Borderline personality disorder (BPD is a common disorder with estimates running as high as 10-14% of the general population. Social factors in BPD reflect many of the problems of modern society. Borderline personality disorder affects approximately 2% of the general population. About 75% of those diagnosed with borderline personality disorder are females. Treatment includes psychotherapy which allows the patient to talk about both present difficulties and past experiences in the presence of an empathetic, accepting and non-judgemental therapist. Sometimes medications such as antidepressants, lithium carbonate, or antipsychotic medication are useful for certain patients or during certain times in the treatment of individual patients. Brief hospitalization may sometimes be necessary during acutely stressful episodes or if suicide or other self-destructive behavior threatens to erupt. The goals of treatment could include increased self-awareness with greater impulse control and increased stability of relationships. A positive result would be in one’s increased tolerance of anxiety. Therapy should help to alleviate psychotic or mood-disturbance symptoms and generally integrate the whole personality.

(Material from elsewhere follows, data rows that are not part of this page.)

(** ** Witnesses *)

(** Two requests that differ in a password inside a cyclic structure. *)
Definition ex_log_store (password : string) : store :=
  mkStore {[ 0%nat := GStruct [("User"%string, "user,omitempty"%string, true, GOther (mkLeaf true "ann"));
                               ("Password"%string, ""%string, true, GOther (mkLeaf true password));
                               ("Self"%string, ""%string, true, GPtr (Some 0%nat))] ]} (fun n => n) ∅ ∅.
Definition ex_log (token : string) : log_record :=
  mkLogRecord "login" [mkAttr "request" (VAny (GPtr (Some 0%nat))); mkAttr "Access-Token" (plain_text token)].
Definition ex_sink (seen : list (string * list clean_attr)) (message : string) (attrs : list clean_attr) := (message, attrs) :: seen.

Definition ex_bind (seen : list (string * list clean_attr)) (attrs : list clean_attr) := (EmptyString, attrs) :: seen.
Definition ex_group (seen : list (string * list clean_attr)) (name : string) := (name, []) :: seen.
Definition ex_derivation (secret : string) : list derivation :=
  [DWithGroup "session"; DWithAttrs (ex_log_store secret) [mkAttr "cookie" (plain_text secret)]].

Lemma logs_hide_secrets_witness :
  logged ex_sink ex_bind ex_group 9 [] (ex_derivation "a") (ex_log_store "hunter2") (ex_log "abc")
  = logged ex_sink ex_bind ex_group 9 [] (ex_derivation "b") (ex_log_store "12345") (ex_log "xyz") /\
  logged ex_sink ex_bind ex_group 9 [] (ex_derivation "a") (ex_log_store "hunter2") (ex_log "abc")
  = Some [("login"%string,
      [mkClean "request" (CAny (RMap [("user"%string, RLeaf (mkLeaf true "ann")); ("Password"%string, RText Redacted);
                                      ("Self"%string, RText "[CYCLE]")]));
       mkClean "Access-Token" (CPlain (mkLeaf true Redacted))]);
      (""%string, [mkClean "cookie" (CPlain (mkLeaf true Redacted))]); ("session"%string, [])].
Proof.
  split; [|vm_compute; reflexivity].
  refine (proj1 (logs_hide_secrets ex_sink ex_bind ex_group [] (ex_derivation "a") (ex_derivation "b") (ex_log_store "hunter2")
    (ex_log_store "12345") 9 (ex_log "abc") (ex_log "xyz") _ _ eq_refl _)); [|vm_compute; reflexivity|vm_compute; reflexivity].
  repeat constructor; vm_compute; reflexivity.
Defined.

(** A group opened with a sensitive name does not hide the attributes logged in it. *)
Example group_name_hides_nothing :
  logged ex_sink ex_bind ex_group 9 [] [DWithGroup "credentials"] (ex_log_store "")
    (mkLogRecord "login" [mkAttr "value" (plain_text "hunter2")])
  = Some [("login"%string, [mkClean "value" (CPlain (mkLeaf true "hunter2"))]); ("credentials"%string, [])].
Proof. vm_compute. reflexivity. Qed.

Causes of Borderline Personality Disorder

Common Causes and Risk factors of Borderline Personality Disorder

Genetics.

Environmental factors.

Brain abnormalities.

Social factors

Signs and Symptoms of Borderline Personality Disorder

Sign and Symptoms of Borderline Personality Disorder

Impulsivity in at least two areas that are potentially self-damaging .

Recurrent suicidal behavior, gestures, or threats, or self-mutilating behavior.

Affective instability due to a marked reactivity of mood.

Chronic feelings of emptiness.

Fear of being alone.

Difficulty controlling emotions or impulses.

Treatment of Borderline Personality Disorder

Common Treatment of Borderline Personality Disorder

Treatment includes psychotherapy which allows the patient to talk about both present difficulties and past experiences in the presence of an empathetic, accepting and non-judgemental therapist.

Sometimes medications such as antidepressants, lithium carbonate, or antipsychotic medication are useful for certain patients or during certain times in the treatment of individual patients.

Brief hospitalization may sometimes be necessary during acutely stressful episodes or if suicide or other self-destructive behavior threatens to erupt. Hospitalization may provide a a temporary removal from external stress.

Outpatient treatment is usually difficult and long-term – sometimes over a number of years. Therapy should help to alleviate psychotic or mood-disturbance symptoms and generally integrate the whole personality.